(SOURCE DATA begins)

(* ===== verification/Chains.v ===== *)
(** * Linked structures in a table

    The abstraction of the C code's linked lists: [chain f pm x l] says that
    following the link field [f] from [x] in the table [pm] visits exactly [l]. *)
From stdpp Require Import base gmap list numbers strings.
From Stdlib Require Import ZArith Lia.
From S2P Require Import Prelude.

Fixpoint chain {K} `{Countable K} {R} (f : R → option K) (pm : gmap K R) (x : option K)
    (l : list K) : Prop :=
  match l with
  | [] => x = None
  | a :: l => x = Some a ∧ ∃ r, pm !! a = Some r ∧ chain f pm (f r) l
  end.

(** The list, computed in at most [n] steps. *)
Fixpoint walk {K} `{Countable K} {R} (n : nat) (f : R → option K) (pm : gmap K R)
    (x : option K) : option (list K) :=
  match x with
  | None => Some []
  | Some a =>
      match n with
      | O => None
      | S n => r ← pm !! a; l ← walk n f pm (f r); Some (a :: l)
      end
  end.

Section chains.
Context {K : Type} `{Countable K} {R : Type} (f : R → option K).

Lemma chain_det pm x l l' : chain f pm x l → chain f pm x l' → l = l'.
Proof.
  revert x l'. induction l as [|a l IH]; intros x [|b l']; cbn;
    [done|intros -> (? & _); done|intros (-> & _) ?; done|].
  intros (-> & r & Hr & Hl) (Heq & r' & Hr' & Hl'). simplify_eq.
  f_equal. by eapply IH.
Qed.

Lemma chain_elem pm x l a : chain f pm x l → a ∈ l → is_Some (pm !! a).
Proof.
  revert x. induction l as [|b l IH]; intros x; cbn; [set_solver|].
  intros (-> & r & Hr & Hl) [->|Hin]%elem_of_cons; eauto.
Qed.

Lemma chain_insert_ne pm x l a r :
  a ∉ l → chain f pm x l → chain f (<[a := r]> pm) x l.
Proof.
  revert x. induction l as [|b l IH]; intros x; cbn; [done|].
  intros Hni (-> & r' & Hr & Hl). split; [done|]. exists r'.
  rewrite lookup_insert_ne by set_solver. split; [done|]. apply IH; set_solver.
Qed.

Lemma chain_insert_link pm x l a r r' :
  pm !! a = Some r → f r' = f r → chain f pm x l → chain f (<[a := r']> pm) x l.
Proof.
  intros Ha Hf. revert x. induction l as [|b l IH]; intros x; cbn; [done|].
  intros (-> & rb & Hr & Hl). split; [done|].
  destruct (decide (a = b)) as [->|Hne].
  - exists r'. rewrite lookup_insert_eq. split; [done|]. simplify_eq.
    rewrite Hf. auto.
  - exists rb. rewrite lookup_insert_ne by done. auto.
Qed.

Lemma chain_app pm x l1 a l2 :
  chain f pm x (l1 ++ a :: l2) →
  ∃ r, pm !! a = Some r ∧ chain f pm (f r) l2.
Proof.
  revert x. induction l1 as [|b l1 IH]; intros x; cbn.
  - intros (-> & r & Hr & Hl). eauto.
  - intros (-> & r & Hr & Hl). eauto.
Qed.

(** Redirecting the link of [z], the last element before [l2]. *)
Lemma chain_redirect pm x l1 z l2 l2' rz rz' :
  NoDup (l1 ++ [z]) → z ∉ l2' → pm !! z = Some rz →
  chain f pm x (l1 ++ z :: l2) → chain f pm (f rz') l2' →
  chain f (<[z := rz']> pm) x (l1 ++ z :: l2').
Proof.
  intros Hnd Hz Hpz. revert x. induction l1 as [|b l1 IH]; intros x; cbn.
  - intros (-> & r & Hr & Hl) Hl'. split; [done|]. exists rz'.
    rewrite lookup_insert_eq. split; [done|]. by apply chain_insert_ne.
  - intros (-> & r & Hr & Hl) Hl'. split; [done|]. exists r.
    apply NoDup_cons in Hnd as [Hb Hnd].
    rewrite lookup_insert_ne by set_solver. split; [done|]. by apply IH.
Qed.

Lemma walk_chain pm n x l : walk n f pm x = Some l → chain f pm x l.
Proof.
  revert x l. induction n as [|n IH]; intros [a|] l; cbn; try done;
    try (by intros [= <-]).
  destruct (pm !! a) as [r|] eqn:Hr; cbn; [|done].
  destruct (walk n f pm (f r)) as [l'|] eqn:Hw; cbn; [|done].
  intros [= <-]. cbn. eauto.
Qed.

Lemma chain_walk pm n x l :
  chain f pm x l → (length l < n)%nat → walk n f pm x = Some l.
Proof.
  revert x l. induction n as [|n IH]; intros x l; cbn; [lia|].
  destruct l as [|a l]; cbn; [by intros -> _|].
  intros (-> & r & Hr & Hl) Hn. rewrite Hr. cbn. rewrite (IH _ l); [done..|lia].
Qed.

Lemma chain_agree pm pm' x l :
  (∀ a, a ∈ l → pm' !! a = pm !! a) → chain f pm x l → chain f pm' x l.
Proof.
  revert x. induction l as [|a l IH]; intros x; cbn; [done|].
  intros Ha (-> & r & Hr & Hl). split; [done|]. exists r.
  rewrite Ha by (by left). split; [done|]. apply IH; [|done].
  intros b Hb. apply Ha. by right.
Qed.

Lemma chain_links pm pm' x l :
  (∀ a r, a ∈ l → pm !! a = Some r → ∃ r', pm' !! a = Some r' ∧ f r' = f r) →
  chain f pm x l → chain f pm' x l.
Proof.
  revert x. induction l as [|a l IH]; intros x; cbn; [done|].
  intros Hag (-> & r & Hr & Hl). split; [done|].
  destruct (Hag a r) as (r' & Hr' & Hf); [by left|done|]. exists r'. split; [done|].
  rewrite Hf. apply IH; [|done]. intros b rb Hb. apply Hag. by right.
Qed.

Lemma chain_null pm l : chain f pm None l → l = [].
Proof. destruct l as [|a l]; cbn; [done|]. by intros [? _]. Qed.

Lemma chain_head pm x l : chain f pm x l → x = head l.
Proof. destruct l; cbn; [done|]. by intros [? _]. Qed.
End chains.

#[export] Hint Resolve chain_insert_ne : mh.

(SOURCE DATA ends)

Across the data, tally the lines containing "Fixpoint" and give back the number alone.

• [RESULT OF THIS TASK]
2